But now it leadsout.
Bane takes my arm. Not pulling—supporting. His hand trembles against my elbow. The adrenaline is fading and the sedative ghosts are creeping back in, and I can feel the slight sway in his step as we walk through the door. I press against his side. Equal weight.
The corridor is long and each step makes my stomach curl. Doors on both sides—steel, each one with an electronic lock. Each one a cell. Behind each one, someone breathing. Someone waiting. Someone who doesn't have a Bane.
"Here." I stop right in front of Wren’s door.
The door is already open. Two paramedics are inside—one crouched beside the bed, the other unfolding a stretcher. Aguard stands in the corridor, older, following orders he doesn't like but follows anyway.
Wren is on the mattress.
My legs almost give out.
She's small. So much smaller than her voice through the wall suggested—curled on her side, dark hair matted against her face, her scrubs torn at the collar. Blood. On her mouth. On her chin. A dark smear across her cheekbone that's already swelling purple. Her lip is split—deep, still oozing—and there are marks on her arms. Finger-shaped bruises.
The kind that come from being held down.
This is what I heard through the wall. The slap. The screaming. The silence after.
"Wren." I'm on my knees beside the mattress before I register moving. The paramedic glances at me—assessing, professional—and shifts to give me space. "Wren, it's Max."
Her eyes flutter. Half-open. Glassy. She's there and not there—drifting at the edge of consciousness, her gaze sliding past me, finding me, losing me again.
"Max?" Barely a whisper. Her hand moves—slow, searching—and I catch it. Hold it. Her fingers are ice cold. Her grip is nothing. A ghost's grip.
"I'm here. I'm getting you out of here. Right now. Do you hear me?"
Her eyes focus. Just for a second. Just long enough to see me. To know it's real.
"You... came."
"I told you I would."
Her eyes close. Her hand goes limp in mine. The paramedic leans in—checking her pulse, tilting her head, shining a penlight. His partner locks the stretcher into position beside the bed.
"We need to move her," the paramedic says.
They lift her. Careful, practiced—one under her shoulders, one under her knees. She makes a sound when they move her—a small, broken thing, barely a whimper—and her face turns into the paramedic's shoulder the way a child's would. Instinctive. Seeking safety in the nearest body.

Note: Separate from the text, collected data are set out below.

(** ** The merge of two lists

    What goes to the columns, in the order it is written. *)

Fixpoint events {A} (cmp : A -> A -> Z) (l1 : list A) : list A -> list (Z * A) :=
  fix go l2 :=
    match l1, l2 with
    | [], [] => []
    | [], y :: l2' => (2, y) :: go l2'
    | x :: l1', [] => (1, x) :: events cmp l1' []
    | x :: l1', y :: l2' =>
        if cmp x y <? 0 then (1, x) :: events cmp l1' l2
        else if 0 <? cmp x y then (2, y) :: go l2'
        else (3, x) :: events cmp l1' l2'
    end.

Lemma events_eq {A} (cmp : A -> A -> Z) l1 l2 :
  events cmp l1 l2 =
  match l1, l2 with
  | [], [] => []
  | [], y :: l2' => (2, y) :: events cmp [] l2'
  | x :: l1', [] => (1, x) :: events cmp l1' []
  | x :: l1', y :: l2' =>
      if cmp x y <? 0 then (1, x) :: events cmp l1' l2
      else if 0 <? cmp x y then (2, y) :: events cmp l1 l2'
      else (3, x) :: events cmp l1' l2'
  end.
Proof. by destruct l1, l2. Qed.

Definition in_column {A} (col : Z) (ev : list (Z * A)) : list A := snd <$> List.filter (fun e => e.1 =? col) ev.

(** The lists after the pairs they start with. *)
Fixpoint unpaired {A} (cmp : A -> A -> Z) (l1 l2 : list A) : list A * list A :=
  match l1, l2 with
  | x :: l1', y :: l2' => if cmp x y =? 0 then unpaired cmp l1' l2' else (l1, l2)
  | _, _ => (l1, l2)
  end.

(** No line is past the one after it. *)
Fixpoint ascending {A} (cmp : A -> A -> Z) (l : list A) : bool :=
  match l with
  | x :: (y :: _) as l' => (cmp x y <=? 0) && ascending cmp l'
  | _ => true
  end.

Section loop.
Context (cmp : list Z -> list Z -> Z) (direct : bool) (suppress : columns) (f : flags).

Abbreviation z := (zeroTerminated f).
Abbreviation compare := (fun a b => @inr (list Z) Z (cmp a b)).

(** The text of an event. *)
Definition rendered (e : Z * list Z) : list Z :=
  if column suppress e.1 then []
  else
    (if (1 <? e.1) && negb (c1 suppress) then delimiter f else []) ++
    (if (2 <? e.1) && negb (c2 suppress) then delimiter f else []) ++ e.2 ++ [line_end f].

Definition text (ev : list (Z * list Z)) : list Z := mjoin (rendered <$> ev).

Lemma emit_ok col x st :
  writer_ok (bw st) ->
  writer_ok (bw (emit direct suppress f col x st)) /\
  content (bw (emit direct suppress f col x st)) = content (bw st) ++ rendered (col, x).
Proof using Type.
  intros H. unfold emit, rendered. cbn [bw fst snd]. destruct (column suppress col); [by rewrite app_nil_r|].
  set (n := Z.to_nat _). destruct (WriteString_ok direct (bw st) (mjoin (replicate n (delimiter f))) H) as [H1 E1].
  destruct (WriteString_ok direct _ x H1) as [H2 E2]. destruct (WriteByte_ok _ (line_end f) H2) as [H3 E3]. split; [done|].
  rewrite E3, E2, E1. rewrite <- !app_assoc. f_equal. rewrite !app_assoc. do 2 f_equal. unfold n.
  destruct ((1 <? col) && _), ((2 <? col) && _).
  all: change (Z.to_nat (1 + 1)) with 2%nat; change (Z.to_nat (1 + 0)) with 1%nat; change (Z.to_nat (0 + 1)) with 1%nat.
  all: cbn; by rewrite ?app_nil_r.
Qed.

(** ** Lines that are left *)

Definition view (s : side) : list (list Z) := if have s then current s :: lines z (data (input s)) else [].

Definition side_ok (s : side) : Prop := end_error (input s) = None /\ (have s = false -> data (input s) = []).

Lemma line_end_delimiter : SortMain.SortMain.delimiter z = line_end f.
Proof using Type. done. Qed.

(** The next line is past the current one's successor. *)
Definition descends (s : side) : bool :=
  match lines z (data (input s)) with
  | y :: _ => have s && (0 <? cmp (current s) y)
  | [] => false
  end.

Lemma next_spec r :
  end_error r = None ->
  match lines z (data r) with
  | [] => next (line_end f) r = ([], false, None, r) /\ data r = []
  | y :: ls => exists d, next (line_end f) r = (y, true, None, Reader d None) /\ lines z d = ls
  end.
Proof using Type.
  intros He. rewrite splitLines_next, line_end_delimiter. unfold next. rewrite He.
  destruct (index_byte (data r) (line_end f)) as [i|]; [by eexists|]. destruct (data r) as [|c d]; [done|]. by exists [].
Qed.

Lemma advance_spec file st :
  end_error (input (get file st)) = None ->
  let s := get file st in
  let bad := descends s && negb (nocheckOrder f) in
  exists s', side_ok s' /\ view s' = lines z (data (input s)) /\
    warned s' = warned s || (bad && negb (checkOrder f) && seenUnpairable st) /\
    advance compare f file st =
      (negb (bad && checkOrder f),
       set_side file st s' (if bad && (checkOrder f || (seenUnpairable st && negb (warned s))) then not_sorted file else [])).
Proof using Type.
  intros He. cbv zeta. unfold advance, descends. set (s := get file st) in *. pose proof (next_spec _ He) as Hn.
  destruct (lines z (data (input s))) as [|y ls].
  - destruct Hn as [-> Hd]. rewrite andb_false_r. eexists (Side _ (input s) [] false (warned s)). by rewrite orb_false_r.
  - destruct Hn as (d & -> & <-). rewrite andb_true_r.
    destruct (have s); cbn [andb];
      [|eexists (Side _ (Reader d None) y true (warned s)); by rewrite orb_false_r].
    destruct ((0 <? cmp (current s) y) && negb (nocheckOrder f)); cbn [andb];
      [|eexists (Side _ (Reader d None) y true (warned s)); by rewrite orb_false_r].
    destruct (checkOrder f), (seenUnpairable st), (warned s) eqn:W; cbn [andb orb negb]; rewrite <- ?W at 1.
    all: first [eexists (Side (name s) (Reader d None) y true (warned s)); by rewrite W
               |eexists (Side (name s) (Reader d None) y true true); done].
Qed.

Definition viewed (st : state) (l1 l2 : list (list Z)) : Prop :=
  side_ok (first st) /\ side_ok (second st) /\ view (first st) = l1 /\ view (second st) = l2 /\ writer_ok (bw st).

Definition head_ok (x : list Z) (l : list (list Z)) : bool := match l with y :: _ => cmp x y <=? 0 | [] => true end.

(** What one step over a line does to the rest of the state. *)
Definition same_output (st st' : state) : Prop :=
  bw st' = bw st /\ seenUnpairable st' = seenUnpairable st /\
  count1 st' = count1 st /\ count2 st' = count2 st /\ count3 st' = count3 st.

Definition bad (x : list Z) (l : list (list Z)) : bool := negb (head_ok x l) && negb (nocheckOrder f).

Definition warning (file : Z) (b : bool) : list Z := if b then not_sorted file else [].

Lemma ascending_cons x l : ascending cmp (x :: l) = head_ok x l && ascending cmp l.
Proof using Type. by destruct l. Qed.

Lemma view_cons s x l : view s = x :: l -> have s = true /\ current s = x /\ lines z (data (input s)) = l.
Proof using Type. unfold view. destruct (have s); [|done]. by intros [= -> ->]. Qed.

Lemma view_nil s : view s = [] -> have s = false.
Proof using Type. unfold view. by destruct (have s). Qed.

Lemma descends_bad s x l : view s = x :: l -> descends s && negb (nocheckOrder f) = bad x l.
Proof using Type.
  intros (Hh & Hc & Hl)%view_cons. unfold descends, bad, head_ok. rewrite Hl, Hh, Hc. destruct l as [|y l]; [done|].
  by rewrite Z.leb_antisym, negb_involutive.
Qed.

Lemma advance_first st x l1 l2 :
  viewed st (x :: l1) l2 ->
  exists st', advance compare f 1 st = (negb (bad x l1 && checkOrder f), st') /\ viewed st' l1 l2 /\ same_output st st' /\
    warned (first st') = warned (first st) || (bad x l1 && negb (checkOrder f) && seenUnpairable st) /\
    warned (second st') = warned (second st) /\
    errs st' = errs st ++ warning 1 (bad x l1 && (checkOrder f || (seenUnpairable st && negb (warned (first st))))).
Proof using Type.
  intros (O1 & O2 & V1 & V2 & W). destruct (advance_spec 1 st (proj1 O1)) as (s' & Os & Vs & Ws & ->).
  change (get 1 st) with (first st) in *. rewrite (descends_bad _ x l1 V1) in *. destruct (view_cons _ _ _ V1) as (_ & _ & Hl).
  eexists. split; [done|]. split_and!; try done. split_and!; try done. by etrans.
Qed.

Lemma advance_second st y l1 l2 :
  viewed st l1 (y :: l2) ->
  exists st', advance compare f 2 st = (negb (bad y l2 && checkOrder f), st') /\ viewed st' l1 l2 /\ same_output st st' /\
    warned (second st') = warned (second st) || (bad y l2 && negb (checkOrder f) && seenUnpairable st) /\
    warned (first st') = warned (first st) /\
    errs st' = errs st ++ warning 2 (bad y l2 && (checkOrder f || (seenUnpairable st && negb (warned (second st))))).
Proof using Type.
  intros (O1 & O2 & V1 & V2 & W). destruct (advance_spec 2 st (proj1 O2)) as (s' & Os & Vs & Ws & ->).
  change (get 2 st) with (second st) in *. rewrite (descends_bad _ y l2 V2) in *. destruct (view_cons _ _ _ V2) as (_ & _ & Hl).
  eexists. split; [done|]. split_and!; try done. split_and!; try done. by etrans.
Qed.

Lemma emit_viewed col x st l1 l2 : viewed st l1 l2 -> viewed (emit direct suppress f col x st) l1 l2.
Proof using Type. intros (O1 & O2 & V1 & V2 & W). split_and!; try done. by apply emit_ok. Qed.

(** ** The loop

    From [st] to [st'] the events [ev] are written, and the files for which
    [b1] and [b2] hold are reported if they were not before. *)
Definition reported (st : state) (b1 b2 : bool) : list Z :=
  (if b1 && negb (warned (first st)) then [1] else []) ++ (if b2 && negb (warned (second st)) then [2] else []).

Definition progress (st st' : state) (ev : list (Z * list Z)) (b1 b2 : bool) : Prop :=
  content (bw st') = content (bw st) ++ text ev /\
  count1 st' = count1 st + len (in_column 1 ev) /\ count2 st' = count2 st + len (in_column 2 ev) /\
  count3 st' = count3 st + len (in_column 3 ev) /\
  warned (first st') = warned (first st) || b1 /\ warned (second st') = warned (second st) || b2 /\
  exists fs, errs st' = errs st ++ mjoin (not_sorted <$> fs) /\ fs ≡ₚ reported st b1 b2.

Lemma in_column_app {A} col (e1 e2 : list (Z * A)) : in_column col (e1 ++ e2) = in_column col e1 ++ in_column col e2.
Proof using Type. unfold in_column. by rewrite List.filter_app, fmap_app. Qed.

Lemma text_app e1 e2 : text (e1 ++ e2) = text e1 ++ text e2.
Proof using Type. unfold text. by rewrite fmap_app, join_app. Qed.

Lemma progress_refl st : progress st st [] false false.
Proof using Type.
  unfold progress, text, in_column. cbn. rewrite !app_nil_r, !orb_false_r. change (len (@nil (list Z))) with 0. split_and!; try lia; try done.
  exists []. by rewrite app_nil_r.
Qed.

Lemma progress_trans st st1 st2 e1 e2 a1 a2 b1 b2 :
  progress st st1 e1 a1 a2 -> progress st1 st2 e2 b1 b2 -> progress st st2 (e1 ++ e2) (a1 || b1) (a2 || b2).
Proof using Type.
  intros (C & N1 & N2 & N3 & W1 & W2 & fs & E & P) (C' & N1' & N2' & N3' & W1' & W2' & fs' & E' & P').
  unfold progress. rewrite !in_column_app, text_app, !len_app. split_and!; try lia.
  - by rewrite C', C, app_assoc.
  - by rewrite W1', W1, orb_assoc.
  - by rewrite W2', W2, orb_assoc.
  - exists (fs ++ fs'). split; [by rewrite E', E, fmap_app, join_app, app_assoc|].
    rewrite P, P'. unfold reported. rewrite W1, W2.
    destruct (warned (first st)), (warned (second st)), a1, a2, b1, b2; cbn; done || apply Permutation_swap.
Qed.

(** An event is written and the file it came from is read on. *)
Lemma emit_progress col x st :
  writer_ok (bw st) -> 1 <= col <= 3 -> progress st (emit direct suppress f col x st) [(col, x)] false false.
Proof using Type.
  intros H Hc. unfold progress. rewrite (proj2 (emit_ok col x st H)). unfold text, in_column. cbn. rewrite app_nil_r, !orb_false_r.
  assert (col = 1 \/ col = 2 \/ col = 3) as [-> | [-> | ->]] by lia; cbn; split_and!; try done; try (unfold len; cbn; lia); by exists []; rewrite app_nil_r.
Qed.

Lemma side_progress st st' b1 b2 :
  same_output st st' -> warned (first st') = warned (first st) || b1 -> warned (second st') = warned (second st) || b2 ->
  errs st' = errs st ++ warning 1 (b1 && negb (warned (first st))) ++ warning 2 (b2 && negb (warned (second st))) ->
  progress st st' [] b1 b2.
Proof using Type.
  unfold progress, text, in_column. intros (-> & _ & -> & -> & ->) W1 W2 E. cbn. rewrite app_nil_r.
  change (len (@nil (list Z))) with 0. split_and!; try done; try lia.
  exists (reported st b1 b2). split; [|done]. rewrite E. unfold reported, warning. f_equal.
  destruct (b1 && _), (b2 && _); cbn; by rewrite ?app_nil_r.
Qed.

(** The lists that are checked. *)
Definition checked (seen : bool) (l1 l2 : list (list Z)) : list (list Z) * list (list Z) :=
  if seen then (l1, l2) else unpaired cmp l1 l2.

Definition disorder (l : list (list Z)) : bool := negb (nocheckOrder f) && negb (ascending cmp l).

Definition strict : bool := checkOrder f && negb (nocheckOrder f).

Lemma disorder_cons x l : disorder (x :: l) = bad x l || disorder l.
Proof using Type. unfold disorder, bad. rewrite ascending_cons. by destruct (nocheckOrder f), (head_ok x l), (ascending cmp l). Qed.

(** A disorder under --check-order ends the command. *)
Definition stopped (st st' : state) (e : Z * list Z) (b1 b2 : bool) : Prop :=
  content (bw st') = content (bw st) ++ rendered e /\
  exists file, (file = 1 /\ b1 = true \/ file = 2 /\ b2 = true) /\ errs st' = errs st ++ not_sorted file.

Lemma set_unpairable_viewed st l1 l2 : viewed st l1 l2 -> viewed (set_unpairable st) l1 l2.
Proof using Type. done. Qed.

Bane watches from the doorway. His face is unreadable. But his split knuckles flex at his sides and I can feel the violence radiating off him—not the explosive fury from the cell, something quieter. Colder. The kind that files things away for later.
They strap her to the stretcher. I walk beside it. My hand finds hers again—limp, cold, but I hold it anyway. Hold it down the corridor. Past the steel doors. Past the locks.
Through a door. The smell changes from bleach to cold air. To exhaust. To outside.
The loading dock.
Just after dusk. Deep purple light filtering through the gap under the rolling door. The first sky I've seen in—how long? Four days? Five? The air hits my face and I breathe it in so deep my ribs ache.
The ambulance is already backed up to the dock, rear doors open, lights strobing red and white through the pre-dawn gray. A black sedan idles on the concrete apron beside it. Tinted windows. Engine running.
Bane squints at the driver's side. His body, which has been running on fumes and fury for the last twenty minutes, goes still. Then something shifts in his posture—a fraction of the tension releasing, his shoulders dropping by a degree.
"Reyes," he says. Barely audible. To me: "He's ours. Atlas sent him."
The paramedics roll the stretcher toward the ambulance. I keep pace. My hand still in hers.
"Wren." I lean down. Close. My mouth near her ear. "You're going to the hospital. They're going to take care of you. And I'm going to find you. A few days. I promise."